BACKGROUND:EAT may play a role in the pathophysiology of HFpEF.
OBJECTIVES:This study examined associations between increased epicardial adipose tissue (EAT), functional status and invasive exercise hemodynamics in a large cohort of heart failure (HF) with preserved ejection fraction (HFpEF) patients.
METHODS:All patients underwent echocardiography, 6-minute walk distance (MWD) test, Kansas City Cardiomyopathy Questionnaire (KCCQ) and invasive hemodynamic assessment at rest and during ergometry. EAT thickness was measured alongside the right ventricle on echocardiography, expressed in mm and patients were divided according to EAT tertiles.

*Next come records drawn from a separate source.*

(** ** The buffer the header asks for *)

(** Offset and alignment that [header_done] uses. *)
Definition frame_request : Z * Z :=
  if frame_off frame =? 0 then (6, 0) else (frame_bit frame, frame_off frame).

Record body_inv (b : byte_buffer_impl) (a : recv_request) (s : S) : Prop := {
  bi_cmd_len : rq_cmd_len a = n;
  bi_recved : 6 <= rq_recved_bytes a;
  bi_data : m_data (m_d b) ≠ 0;
  bi_begin : 0 <= _data_begin b;
  bi_len : data_len b = n;
  bi_align : (2 ^ frame_request.1 | data b + frame_request.2);
  bi_mem : ∃ got mem, split_at a s got ∧ rq_request a = Some (b, mem) ∧
             _data_begin b + n <= Z.of_nat (length mem) ∧
             read_at mem (_data_begin b) (Z.of_nat (length got)) = got;
}.

(** Shape of the buffer [malloc] returns for the frame, with its window set. *)
Lemma frame_window d k h :
  request_ok (n - h) k h → h <= n → n < 2 ^ 32 → m_len d = total_of (n - h) k h →
  (2 ^ k | m_data d) →
  let b := new_byte_buffer_impl (header_of k h) d in
  let b' := set_data_offset (u32 (body_off b - h)) (u32 n) b in
  0 <= _data_begin b' ∧ _data_begin b' + n <= capacity b' ∧ data_len b' = n ∧
  (2 ^ k | data b' + h).
Proof.
  intros (Hk & Hb & Hh & Hh16 & Ht & _) Hle Hn Hlen Hdiv. simpl.
  unfold body_off, capacity, data_len, data. simpl. pose proof (header_of_nonneg k h).
  pose proof (body_of_ge k (n - h)). assert (h <= header_of k h) by (apply round_up_ge; lia).
  rewrite (u16_small (header_of k h)), (u32_small (header_of k h - h)), u16_small, u32_small
    by lia.
  unfold total_of in Hlen. split_and!; [lia..|].
  replace (m_data d + (header_of k h - h) + h) with (m_data d + header_of k h) by lia.
  by apply Z.divide_add_r, round_up_divide.
Qed.
Lemma exchange_live events p sbuf (c s : S) :
  (∀ s, live s → patient s (events s)) → at_rest c → at_rest s → payload_ok sbuf p →
  Z.of_nat (length sbuf) < 2 ^ 31 - 4 →
  ∃ sbuf' c' s', exchange events (Z.of_nat (length (pp_frame p))) (pp_frame p) sbuf c s
      = Ok (pp_frame p, sbuf', c', s', EMore) ∧ length sbuf' = length sbuf ∧
    at_rest c' ∧ at_rest s' ∧ sent c' = sent c ++ pp_frame p ∧ sent s' = sent s ++ pp_frame p.
Proof.
  intros Hev [Hc Hc0] Hs [Hne Hle] Hb. pose proof (pp_frame_length p) as Hpl. unfold exchange.
  destruct (client_send_live (live := live) (events c) (pp_frame p) c) as (c1 & -> & M1); [auto..|lia|].
  assert (at_rest c1) as R1 by (by apply (moved_rest _ _ _ _ M1)).
  cbn [mbind res_bind]. cbv zeta. rewrite (newly_sent_app c c1 _ (mv_out _ _ _ _ M1)).
  destruct (at_rest_deliver s (pp_frame p) Hs) as [Ls Ss].
  set (s1 := deliver (pp_frame p) s) in *.
  destruct (echo2_round_live (live := live) p [] (events s1) (events s1) (events s1) sbuf s1)
    as (sbuf' & s2 & -> & Hl & M2); [auto..|lia|].
  cbn [mbind res_bind]. rewrite (newly_sent_app s1 s2 _ (mv_out _ _ _ _ M2)).
  destruct (at_rest_deliver c1 (pp_frame p) R1) as [Lc Sc].
  set (c2 := deliver (pp_frame p) c1) in *.
  destruct (client_recv_live (live := live) (events c2) (pp_frame p) (pp_frame p) [] c2) as (c3 & -> & M3);
    [auto..|lia|].
  cbn [mbind res_bind]. exists sbuf', c3, s2. split_and!; [done|done|..].
  - by apply (moved_rest _ _ _ _ M3).
  - by apply (moved_rest _ _ _ _ M2).
  - rewrite (mv_out _ _ _ _ M3), app_nil_r. unfold c2. by rewrite deliver_sent, (mv_out _ _ _ _ M1).
  - rewrite (mv_out _ _ _ _ M2). unfold s1. by rewrite deliver_sent.
Qed.

Lemma exchanges_live events n p sbuf (c s : S) :
  (∀ s, live s → patient s (events s)) → at_rest c → at_rest s → payload_ok sbuf p →
  Z.of_nat (length sbuf) < 2 ^ 31 - 4 →
  ∃ sbuf' c' s', exchanges events n (Z.of_nat (length (pp_frame p))) (pp_frame p) sbuf c s
      = Ok (pp_frame p, sbuf', c', s', EMore) ∧ at_rest c' ∧ at_rest s' ∧
    sent c' = sent c ++ concat (replicate n (pp_frame p)) ∧
    sent s' = sent s ++ concat (replicate n (pp_frame p)).
Proof.
  intros Hev. revert sbuf c s. induction n as [|n IH]; intros sbuf c s Hc Hs Hp Hb.
  { exists sbuf, c, s. simpl. by rewrite !app_nil_r. }
  destruct (exchange_live events p sbuf c s Hev Hc Hs Hp Hb) as (b1 & c1 & s1 & E & Hl & Hc1 & Hs1 & Oc & Os).
  cbn [exchanges]. rewrite E. cbn [mbind res_bind].
  destruct (IH b1 c1 s1 Hc1 Hs1) as (b2 & c2 & s2 & -> & Hc2 & Hs2 & Oc2 & Os2);
    [by unfold payload_ok; rewrite Hl|lia|].
  exists b2, c2, s2. simpl. by rewrite Oc2, Oc, Os2, Os, <- !app_assoc.
Qed.

(** C5. The ping-pong client and the ping-pong server, connected: each end reads
    what the other has sent, in the pieces and with the delays the kernel chooses.  On
    a connection without hard errors, with more readiness events for every wait than
    its end has interruptions ahead, all the client's rounds complete: in every round
    it finds the array it sent in its buffer again, the server has sent back exactly
    what it was sent and waits for the next frame, and nothing is left on the way.
    (The client's array is longer than the four bytes of its header and fits the
    server's array.) *)
Theorem ping_pong (events : S → list Z) (count : nat) (send_len : Z) (frame sbuf : list Z) (c s : S)
  (Hlen : 4 < send_len <= Z.of_nat (length sbuf)) (Hbuf : Z.of_nat (length sbuf) < 2 ^ 31 - 4)
  (Hframe : client_buffer false send_len = Ok frame)
  (Hc : live c) (Hs : live s) (Hin_c : stream c = []) (Hin_s : stream s = [])
  (Hevents : ∀ s, live s → patient s (events s)) :
  ∃ sbuf' c' s',
    ping_pong_run events count send_len sbuf c s = Ok (frame, sbuf', c', s', EMore) ∧
    sent c' = sent c ++ concat (replicate count frame) ∧
    sent s' = sent s ++ concat (replicate count frame) ∧ stream c' = [] ∧ stream s' = [].
Proof.
  unfold ping_pong_run. rewrite client_buffer_ping in * by lia. set (p := replicate _ _) in *.
  injection Hframe as <-. assert (length p = Z.to_nat (send_len - 4)) as Hp by apply length_replicate.
  pose proof (pp_frame_length p) as Hl. replace send_len with (Z.of_nat (length (pp_frame p))) by lia.
  destruct (exchanges_live events count p sbuf c s) as (b & c' & s' & E & [_ ?] & [_ ?] & ? & ?);
    [done|by split|by split|split; [intros H; rewrite H in Hp; simpl in Hp; lia|lia]|lia|].
  by exists b, c', s'.
Qed.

RESULTS:In total, 566 patients were examined with mean age 72±8 years, 62% women, mean EAT thickness was 6.0±2.4 mm and 11,5% had EAT ≥9mm. With increasing EAT thickness tertiles, 6-MWD and KCCQ overall summary score were significantly lower [320 (247-385) vs. 315 (244-383) vs. 287 (210-364) meters, p=.001; 51 (32-67) vs. 45 (32-63) vs. 41, (26-56), p=.003; respectively], whereas the latter was independent of BMI (p=.004). At rest, invasive hemodynamics were not different across EAT tertiles. At peak exercise, patients in the highest EAT thickness tertile had higher pulmonary capillary wedge pressure (PCWP) and PCWP to right atrial pressure gradient, compared to patients in the first and second EAT thickness tertiles (36±8 vs. 34±8 mmHg, p=.009; 18±7 vs. 16±7 mmHg, p=.002, respectively).
CONCLUSION:EAT thickness was associated with impaired quality of life, lower 6-MWD and higher left-sided filling pressures at peak exercise. Excess EAT may therefore play an important role in functional status and exercise hemodynamics in patients with HFpEF.